The Statutory Scheme Under the Health Professions Procedural Code
[12] The College regulates the practice of nursing in Ontario. The College’s primary duty is to serve and protect the public interest: Health Professions Procedural Code, s. 3(2), Regulated Health Professions Act, 1991, S.O. 1991, c. 18, Sched. 2 (the “Code”). The Registrar of the College may appoint an investigator to determine whether a member has committed an act of professional misconduct or is incompetent: Code, s. 85. Before appointing an investigator, the Registrar must have reasonable and probable grounds and must obtain the approval of the ICRC, a statutory committee of the College: Code, s. 75(1).

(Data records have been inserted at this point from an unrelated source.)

(** How the search in one directory ends: the directory [tok] was entered, a
    file is called [tok], or the chain ended. *)
Inductive found_in : Type :=
| Entered (chain_blk dir_blk parent : Z)
| Isfile (parent first : Z)
| Missing (chain_blk dir_blk : Z).
Fixpoint search_chain (fuel : nat) (tok : list Z) (chain_blk dir_blk : Z) : ST (uhfs S) found_in :=
  match fuel with
  | O => timeout_st
  | Datatypes.S fuel =>
      dir_blk_next ← next_of chain_blk dir_blk;
      _ ← log "\nchain %d dir_blk_next: %d" [KInt chain_blk; KInt dir_blk_next];
      _ ← read_block dir_blk;
      sb ← sblock;
      l ← get_data;
      m ← lift (used_entry (Z.to_nat (dir_entries sb)) 0 tok l);
      match m with
      | Some i =>
          a ← lift (attr_of l i);
          first ← lift (first_block_of l i);
          if nz (Z.land a UHFS_ATTRDIR) then mret (Entered chain_blk first dir_blk) else
          _ ← log "\nsearchdirectory: %s is not a directory" [KStr tok];
          mret (Isfile dir_blk first)
      | None =>
          let chain_blk := chain_of sb dir_blk_next in
          let dir_blk := dir_blk_next in
          if u32 (u32 (n_blocks sb * block_size sb) / 4 - 1) <? dir_blk then mret (Missing chain_blk dir_blk)
          else if dir_blk_next =? UHFS_EOCHBLK then mret (Missing chain_blk dir_blk)
          else search_chain fuel tok chain_blk dir_blk
      end
  end.

(** What [searchdirectory] returns: -1; 1 for a file; 0 for a name that is not
    there, with the directory it would be in. [ppath] is not set at the root. *)
Inductive searched : Type :=
| SearchError
| SearchFile (pblock : Z) (ppath : list Z) (lblock : Z)
| SearchNew (pblock : Z) (ppath : option (list Z)) (lblock : Z) (lpath : list Z).
Fixpoint search_path (path : list (list Z)) (chain_blk dir_blk first_dir_blk pblock : Z) (ppath : option (list Z)) : ST (uhfs S) searched :=
  match path with
  | [] => _ ← log "\nsearchdirectory: path not found" []; mret SearchError
  | tok :: path =>
      sb ← sblock;
      r ← search_chain (fs_fuel sb) tok chain_blk dir_blk;
      match r with
      | Isfile parent first => mret (SearchFile parent tok first)
      | Missing _ _ =>
          match path with
          | [] => mret (SearchNew pblock ppath first_dir_blk tok)
          | _ => _ ← log "\nsearchdirectory: path not found" []; mret SearchError
          end
      | Entered chain_blk dir_blk parent =>
          match path with
          | [] => _ ← log "\nsearchdirectory: file/directory already exists" []; mret SearchError
          | _ => search_path path chain_blk dir_blk dir_blk parent (Some tok)
          end
      end
  end.
Definition searchdirectory (path : list Z) : ST (uhfs S) searched :=
  sb ← sblock;
  search_path (tokens path) (first_cmb sb) (root_dir_block sb) (root_dir_block sb) 0 None.
(* ===== verification/Directory.v ===== *)
(** * Files in the root directory

    Looking up and creating a file in the root directory of a mounted uhfs
    volume ([searchdirectory], [hf_create], [hf_size] of [fs/uhfs.c]), for a root
    directory of one block, on any block device. *)

From Stdlib Require Import String.
From S2P Require Import Prelude Words Malloc Alloc Queue Kernel Task Demo Ramdisk Uhfs Volume Format.

#[local] Open Scope Z_scope.

(** ** Entries of a directory block *)
Section entries.
Implicit Types (l name : list Z) (i j : Z) (n : nat).

(** Two blocks agree on entry [j]. *)
Definition same_entry l l' j : Prop := forall o, 64 * j <= o < 64 * j + 64 -> zget l' o = zget l o.
Lemma attr_same l l' j : same_entry l l' j -> attr_of l' j = attr_of l j.
Proof. intros E. unfold attr_of, aget. by rewrite E by lia. Qed.
Lemma name_same l l' name : forall o, (forall k, o <= k <= o + zlen name -> zget l' k = zget l k) -> name_is l' o name = name_is l o name.
Proof.
  induction name as [|x name IH]; intros o E; cbn [name_is]; unfold aget.
  - by rewrite E by (unfold zlen; cbn; lia).
  - rewrite zlen_cons in E. pose proof (zlen_nonneg name). rewrite E by lia. destruct (zget l o) as [c|]; [|done]. cbn [mbind outcome_bind].
    destruct (c =? x); [|done]. apply IH. intros k Hk. apply E. lia.
Qed.
Lemma name_is_same l l' j name : same_entry l l' j -> zlen name <= 63 -> name_is l' (64 * j) name = name_is l (64 * j) name.
Proof. intros E Hn. apply name_same. intros k Hk. apply E. lia. Qed.
(** ** Start and run *)

(** The state [main] enters its loop in; an empty image ends the program. *)
Definition boot (image input : list Z) (logging : bool) : option state :=
  let image := take (Z.to_nat MEM_SIZE) image in
  match image with
  | [] => None
  | _ =>
      let sram := load_image image 0 (store_le 4 ∅ 0 0xffffffff) in
      Some (mk_state (replicate 32 0) SRAM_BASE (SRAM_BASE + 4) 0 0 sram 0 0
        (mk_irqs 0 0 0 0 [0; 0; 0; 0] 0 0 0 0) (fun _ => 0) (mk_host logging input [] [] []))
  end.

(** [for(;;) cycle(s)], for [n] cycles. *)
Fixpoint run (n : nat) : SM state unit :=
  match n with
  | O => mret tt
  | S n => _ ← cycle; run n
  end.

(** ** The types of the state are kept *)

Record irqs_ok (q : irqs) : Prop := mk_irqs_ok {
  qo_vector : is_i32 (vector q);
  qo_cause : is_i32 (cause q);
  qo_mask : is_i32 (mask q);
  qo_status : is_i32 (status q);
  qo_dly_len : length (status_dly q) = 4%nat;
  qo_dly : Forall is_i32 (status_dly q);
  qo_epc : is_i32 (epc q);
  qo_counter : is_i32 (counter q);
  qo_compare : is_i32 (compare q);
  qo_compare2 : is_i32 (compare2 q)
}.
(** Every member holds a value of its C type, the register file has 32 entries
    and [status_dly] has 4. *)
Record wf (s : state) : Prop := mk_wf {
  wf_r_len : length (r s) = 32%nat;
  wf_r : Forall is_i32 (r s);
  wf_pc : is_i32 (pc s);
  wf_pc_next : is_i32 (pc_next s);
  wf_hi : is_i32 (hi s);
  wf_lo : is_i32 (lo s);
  wf_mem : bytes_ok (mem s);
  wf_irq : irqs_ok (irq s);
  wf_stats : forall k, is_u32 (stats s k)
}.

Section types.
Implicit Types (s : state) (q : irqs) (f : fields).
(* ===== verification/NocSim.v ===== *)
(** * The network of the MPSoC simulator

    [usr/sim/mpsoc_sim/source/noc.c] (the mesh, not the bus): routers with five
    ports, network interfaces with two, and the processors' ports, joined by a
    request and acknowledge handshake. [NOC_WIDTH], [NOC_HEIGHT],
    [NOC_BUFFER_SIZE] and [OS_PACKET_SIZE] are set by the makefile. A pointer to
    a port is the place of the port. *)

From S2P Require Import Prelude Words.

#[local] Open Scope Z_scope.

Definition ROUTING_ALGORITHM_DELAY : Z := 7.
Definition ARBITRATION_CONSIDERING_POS : Z := 1.
Definition SIMULTANEOUS_SWITCHING : Z := 1.
Definition PLASMA : Z := 0.
Definition NOC : Z := 1.
Definition EAST : Z := 0.
Definition WEST : Z := 1.
Definition NORTH : Z := 2.
Definition SOUTH : Z := 3.
Definition LOCAL : Z := 4.
Definition NONE : Z := 5.
Definition ON : Z := 1.
Definition OFF : Z := 0.
Definition IDLE : Z := 0.
Definition ROUTING_DELAY : Z := 1.
Definition ROUTING_HEADER : Z := 2.
Definition ROUTING_PAYLOAD : Z := 3.
Definition ROUTING_DATA : Z := 4.

Record Port : Type := Port_ {
  in_ : Z;
  in_request : Z;
  in_ack : Z;
  out : Z;
  out_request : Z;
  out_ack : Z;
}.
(** ** Buffers *)

Module Flits.
Record Buffer : Type := Buffer_ {
  buffer : list Z;
  start : Z;
  end_ : Z;
  size : Z;
  max : Z;
}.

(** [create]: the contents of the fresh array are [garbage]. *)
Definition create (garbage : Z -> Z) (m : Z) : Buffer := Buffer_ (tabulate (Z.to_nat m) garbage) 0 0 0 m.
Definition isFull (b : Buffer) : bool := size b =? max b.
Definition isEmpty (b : Buffer) : bool := size b =? 0.
Definition put (value : Z) (b : Buffer) : outcome Buffer :=
  l ← aset (buffer b) (end_ b) value;
  Ok (Buffer_ l (start b) (cmod (i32 (end_ b + 1)) (max b)) (i32 (size b + 1)) (max b)).
Definition read (b : Buffer) : outcome Z := aget (buffer b) (start b).
Definition take (b : Buffer) : outcome (Z * Buffer) :=
  i ← aget (buffer b) (start b);
  Ok (i, Buffer_ (buffer b) (cmod (i32 (start b + 1)) (max b)) (end_ b) (i32 (size b - 1)) (max b)).
End Flits.

(** ** The architecture *)

Record Core : Type := Core_ { port : Port }.
Record NetworkInterface : Type := NetworkInterface_ {
  ni_buffers : list Flits.Buffer;
  ni_ports : list Port;
}.
Record Router : Type := Router_ {
  arbiter : Z;
  status : list Z;
  packets_remaining : list Z;
  redirect_to : list Z;
  routing_delay : list Z;
  buffers : list Flits.Buffer;
  ports : list Port;
}.
Record network : Type := Network {
  routers : list Router;
  network_interfaces : list NetworkInterface;
  cores : list Core;
}.
Inductive port_ptr : Type :=
| RouterPort (n k : Z)
| NIPort (n k : Z)
| CorePort (n : Z).

#[export] Instance port_ptr_eq_dec : EqDecision port_ptr.
Proof. solve_decision. Defined.

(** ** Ports *)

Definition cleanPort : Port := Port_ 0 OFF OFF 0 OFF OFF.
Definition set_in (v q : Z) (p : Port) : Port := Port_ v q (in_ack p) (out p) (out_request p) (out_ack p).
Definition set_in_ack (a : Z) (p : Port) : Port :=
  Port_ (in_ p) (in_request p) a (out p) (out_request p) (out_ack p).
Definition set_out (v q a : Z) (p : Port) : Port := Port_ (in_ p) (in_request p) (in_ack p) v q a.
Definition set_out_ack (a : Z) (p : Port) : Port :=
  Port_ (in_ p) (in_request p) (in_ack p) (out p) (out_request p) a.

(** ** Places *)

Definition with_routers (l : list Router) (s : network) : network := Network l (network_interfaces s) (cores s).
Definition with_interfaces (l : list NetworkInterface) (s : network) : network := Network (routers s) l (cores s).
Definition with_cores (l : list Core) (s : network) : network := Network (routers s) (network_interfaces s) l.
Definition with_ports (l : list Port) (r : Router) : Router :=
  Router_ (arbiter r) (status r) (packets_remaining r) (redirect_to r) (routing_delay r) (buffers r) l.
Definition with_ni_ports (l : list Port) (x : NetworkInterface) : NetworkInterface := NetworkInterface_ (ni_buffers x) l.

[13] Once an investigation is complete, the Registrar reports the results to a panel of the ICRC for consideration: Code, ss. 25 and 79. The member who is the subject of a report has an opportunity to make written submissions to the ICRC: Code, s. 25.2(1). Under s. 26(1) of the Code, the ICRC is required to consider and take prescribed actions regarding reports and complaints into members’ professional conduct and/or competence. Subsection 26(1) states as follows:
What a panel may do
26 (1) A panel, after investigating a complaint or considering a report, considering the submissions of the member and making reasonable efforts to consider all records and documents it considers relevant to the complaint or the report, may do any one or more of the following:
Refer a specified allegation of the member’s professional misconduct or incompetence to the Discipline Committee if the allegation is related to the complaint or the report.
Refer the member to a panel of the Inquiries, Complaints and Reports Committee under section 58 for incapacity proceedings.
Require the member to appear before a panel of the Inquiries, Complaints and Reports Committee to be cautioned.
Take action it considers appropriate that is not inconsistent with the health profession Act, this Code, the regulations or by-laws.
[14] The panel of the ICRC must give the member a copy of its decision and, where the ICRC issues a caution or a SCERP, a copy of its reasons. The College must place a notation of the caution or SCERP on the Public Register: Code, s. 23(2)7. The Register is accessible on the College’s website. The notations remain on the Register indefinitely.
Issues
[15] The applications for judicial review raise the following issues:
(a) Were the ICRC’s decisions unreasonable because they failed to address the Applicants’ submissions relating to delay and abuse of process?
(b) Was the ICRC’s decision regarding Ms. Young unreasonable because it failed to consider her submissions regarding the Human Rights Code?
(c) Were the ICRC’s reasons adequate in light of the issues raised by the Applicants?
(d) Was there inordinate delay and did it cause significant prejudice, resulting in an abuse of process?
Analysis
The Applicable Standard of Review
[16] The parties agree that the standard of review applicable to the decisions is reasonableness. For issues of procedural fairness, the standard of review analysis need not be applied. The court applies the factors in Baker v. Canada (Minister of Citizenship and Immigration), [1999] 2 S.C.R. 817 to determine the level of procedural fairness required in the circumstances of the case and whether it was met: Canada (Minister of Citizenship and Immigration) v. Vavilov, [2019] S.C.R. 653, 2019 SCC 65, at para. 77.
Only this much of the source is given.